The different image formats are just various ways of representing the sequence of bits that make up a disc. As such, images don't have a file system because they're not concerned about files and directories, all they're concerned about is lots of 0s and 1s. Whatever image format you use, you'll get the exact same output once it's burnt/mounted/used in some other way.

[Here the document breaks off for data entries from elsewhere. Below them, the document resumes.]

Lemma g4randomize_states_in_two_calls_witness :
  g4randomize_states M_PI_fallback 1 three_lines (1 + 1)
    ([zeroed] ++ [zeroed]) (steady 0.25)
  = match g4randomize_states M_PI_fallback 1 three_lines 1 [zeroed]
            (steady 0.25) with
    | Some (a', e1) =>
        match g4randomize_states M_PI_fallback 1 three_lines 1 [zeroed] e1 with
        | Some (b', e2) => Some (a' ++ b', e2)
        | None => None
        end
    | None => None
    end.
Proof.
  apply (g4randomize_states_in_two_calls M_PI_fallback 1 three_lines 1 1
           [zeroed] [zeroed] (steady 0.25) eq_refl).
Defined.

Lemma g4randomize_backward_total (M_PI : R) (table : spectrum_t) (alpha : R)
    (size : nat) :
  forall (states : list goupil_state) (sources : list R) (e : HepRandomEngine),
  spectrum (Singleton table) <> [] ->
  (size <= length states)%nat ->
  (size <= length sources)%nat ->
  exists out srcs e',
    g4randomize_backward M_PI table alpha size states sources e
    = Some ((out, srcs), e').
Proof.
  induction size as [|size IH]; intros states sources e Hs Hl1 Hl2.
  - simpl. unfold ret. eauto.
  - destruct states as [|state states]; [simpl in Hl1; lia|].
    destruct sources as [|src sources]; [simpl in Hl2; lia|].
    rewrite g4randomize_backward_step.
    destruct (RandomiseBackward_total M_PI alpha (Singleton table) state e Hs)
      as (s & st' & e1 & H1).
    rewrite H1.
    destruct (IH states sources e1 Hs) as (out & srcs & e2 & H2).
    + simpl in Hl1. lia.
    + simpl in Hl2. lia.
    + rewrite H2. simpl. eauto.
Qed.

Lemma g4randomize_backward_alpha_one_witness :
  exists out srcs e',
    g4randomize_backward M_PI_fallback three_lines 1 2
      [zeroed; zeroed] [0; 0] (steady 0.25) = Some ((out, srcs), e')
    /\ map energy (firstn 2 out) = firstn 2 srcs.
Proof.
  assert (spectrum (Singleton three_lines) <> []) as Hs.
  { rewrite spectrum_three_lines. discriminate. }
  destruct (g4randomize_backward_total M_PI_fallback three_lines 1 2
              [zeroed; zeroed] [0; 0] (steady 0.25) Hs
              ltac:(simpl; lia) ltac:(simpl; lia)) as (out & srcs & e' & H).
  exists out, srcs, e'. split; [exact H|].
  destruct (g4randomize_backward_alpha_one _ _ _ _ _ _ _ _ _
              (uniform_steady 0.25 ltac:(lra)) H) as (_ & _ & _ & _ & He & _).
  exact He.
Defined.

(** ** The scene graph *)

Lemma Construct_scene (this : DetectorConstruction) :
  exists h top,
    Construct this [] = Some (top, h)
    /\ length h = 12%nat
    /\ placed_boxes 3 h (0, 0, 0) top
       = Some [("World"%string, world_box this); ("Air"%string, air_box this);
               ("Detector"%string, detector_box this);
               ("Ground"%string, ground_box this)].
Proof.
  eexists. eexists. split; [reflexivity|]. split; [reflexivity|].
  unfold world_box, air_box, detector_box, ground_box, half.
  cbn -[Rplus Rmult Rminus Ropp Rdiv IZR vadd].
  unfold vadd. cbn [get3].
  repeat (f_equal; try lra).
Qed.

(** X17.  [Construct] on an empty heap builds twelve objects, a solid, a
    logical volume and a placement for each of four volumes, and
    returns the placement of the world.  Read from the heap along the
    daughter lists of the logical volumes, in world coordinates, the
    scene is the tree: World at the origin, with the two daughters Air
    and Ground, in this order; Air, half the ground thickness above the
    origin, with the one daughter Detector, centred at height
    [detectorOffset], the height both samplers use; Ground, half the
    air height below the origin, and Detector without daughters.  Each
    box has half the size the constructor gives.  The placements of Air
    and Ground (cells 4 and 7) name the logical volume World as their
    mother, the placement of Detector (cell 10) names Air, and the
    placement of the world (cell 11, the result) has no mother. *)
Theorem Construct_scene_graph (this : DetectorConstruction) :
  exists h top,
    Construct this [] = Some (top, h)
    /\ length h = 12%nat
    /\ top = 11%nat
    /\ placed_tree 3 h (0, 0, 0) top
       = Some (Volume "World" (world_box this)
                 [Volume "Air" (air_box this)
                    [Volume "Detector" (detector_box this) []];
                  Volume "Ground" (ground_box this) []])
    /\ map (mother_name h) [4; 7; 10; 11]%nat
       = [Some (Some "World"%string); Some (Some "World"%string);
          Some (Some "Air"%string); Some None].
Proof.
  eexists. eexists. split; [reflexivity|]. split; [reflexivity|].
  split; [reflexivity|]. split; [|reflexivity].
  unfold world_box, air_box, detector_box, ground_box, half.
  cbn -[Rplus Rmult Rminus Ropp Rdiv IZR vadd].
  unfold vadd. cbn [get3].
  repeat (f_equal; try lra).
Qed.

Lemma Rabs_minus_0 (a : R) : Rabs (a - 0) = Rabs a.
Proof. f_equal. lra. Qed.

Lemma air_box_region (this : DetectorConstruction) (p : double3) :
  in_box (air_box this) p <-> inside_air this p.
Proof.
  unfold in_box, air_box, half, inside_air. cbn [fst snd get3].
  rewrite !Rabs_minus_0. tauto.
Qed.

Lemma detector_box_region (this : DetectorConstruction) (p : double3) :
  in_box (detector_box this) p <-> ~ outside_detector this p.
Proof.
  unfold in_box, detector_box, half, outside_detector. cbn [fst snd get3].
  rewrite !Rabs_minus_0. split.
  - intros (H0 & H1 & H2) [H|[H|H]]; lra.
  - intros H. repeat split; apply Rnot_gt_le; intros Hgt; apply H; auto.
Qed.

Lemma sample_position_one_round (this : DetectorConstruction)
    (e : HepRandomEngine) :
  let p := candidate this (draw e 0) (draw e 1) (draw e 2) in
  (outside_detector this p ->
   sample_position this (0.5 * (groundSize this).[2]) 1 e = Some (p, skip 3 e))
  /\ (~ outside_detector this p ->
      sample_position this (0.5 * (groundSize this).[2]) 1 e = None).
Proof.
  intros p. rewrite sample_position_step. fold p.
  pose proof (accept_outside this p) as Hacc.
  match goal with |- context [if ?b then _ else _] => destruct b end.
  - split; [reflexivity|]. intros Hn. exfalso. apply Hn. apply Hacc. reflexivity.
  - split; [|reflexivity]. intros Ho. apply Hacc in Ho. discriminate.
Qed.

(** X18.  The rejection loop of the forward sampler works on the boxes
    of the scene.  In the scene [NewGeometry] builds, read in world
    coordinates: every candidate position of the loop, for numbers of
    [[0,1)], lies in the box of Air; one round of the loop gives its
    candidate back when it lies outside the box of Detector and gives
    nothing when it lies inside; the centre of the box of Detector is
    the [detectorPosition] of the backward sampler. *)
Theorem scene_boxes_are_sampler_regions (table : spectrum_t)
    (e : HepRandomEngine) :
  let this := Singleton table in
  let p := candidate this (draw e 0) (draw e 1) (draw e 2) in
  let round := sample_position this (0.5 * (groundSize this).[2]) 1 e in
  exists h root boxes bA bD,
    NewGeometry table [] = Some (root, h)
    /\ placed_boxes 3 h (0, 0, 0) root = Some boxes
    /\ scene_box boxes "Air" = Some bA
    /\ scene_box boxes "Detector" = Some bD
    /\ (uniform e -> in_box bA p)
    /\ (~ in_box bD p -> round = Some (p, skip 3 e))
    /\ (in_box bD p -> round = None)
    /\ (forall i, (fst bD).[i] = (detectorPosition this).[i]).
Proof.
  cbv zeta.
  destruct (Construct_scene (Singleton table)) as (h & root & Hc & _ & Hb).
  destruct (sample_position_one_round (Singleton table) e) as (Hacc & Hrej).
  exists h, root. eexists.
  exists (air_box (Singleton table)), (detector_box (Singleton table)).
  split; [exact Hc|]. split; [exact Hb|].
  split; [reflexivity|]. split; [reflexivity|].
  split; [|split; [|split]].
  - intros Hu. apply air_box_region. apply candidate_inside_air.
    + exact (Hu (0 + drawn e)%nat).
    + exact (Hu (1 + drawn e)%nat).
    + exact (Hu (2 + drawn e)%nat).
  - intros Hn. apply Hacc.
    destruct (Rgt_dec (Rabs (candidate (Singleton table) (draw e 0) (draw e 1)
                               (draw e 2)).[0])
                (0.5 * (detectorSize (Singleton table)).[0])) as [H0|H0];
      [left; exact H0|].
    destruct (Rgt_dec (Rabs (candidate (Singleton table) (draw e 0) (draw e 1)
                               (draw e 2)).[1])
                (0.5 * (detectorSize (Singleton table)).[1])) as [H1|H1];
      [right; left; exact H1|].
    right; right. apply Rnot_le_gt. intros H2. apply Hn.
    apply detector_box_region. intros [G|[G|G]]; [contradiction|contradiction|lra].
  - intros Hin. apply Hrej. apply detector_box_region. exact Hin.
  - intros [|[|i]]; unfold detector_box, detectorPosition; simpl; lra.
Qed.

As for what the filesystem is - (nearly)
all CDs use the ISO 9660 filesystem, with or without various extensions (Rock Ridge - allows long filenames and symlinks; Joliet - allows Unicode filenames). It is technically possibly to put any filesystem you like (e.g. ext2) onto a CD, but the resulting CD wouldn't be readable by any operating systems other than Linux, and I can't think of any reason you'd want to do this asides from curiousity. It's a safe bet that any CD you get hold of that you didn't write yourself has the ISO 9660 filesystem. If you really want to know what extensions are used, it may be stored in the CD-info (I don't know offhand, and can't check at work) which you can get at with the following code (thanks to TLDP
for i in 32768,7 32776,32 32808,32 32958,128 33086,128 33214,128 \
33342,128 33470,32 33581,16 33598,16 33615,16 33632,16
set -- $i
echo "*`dd if=$RD bs=1 skip=$OFFSET count=$LENGTH 2> /dev/null`#"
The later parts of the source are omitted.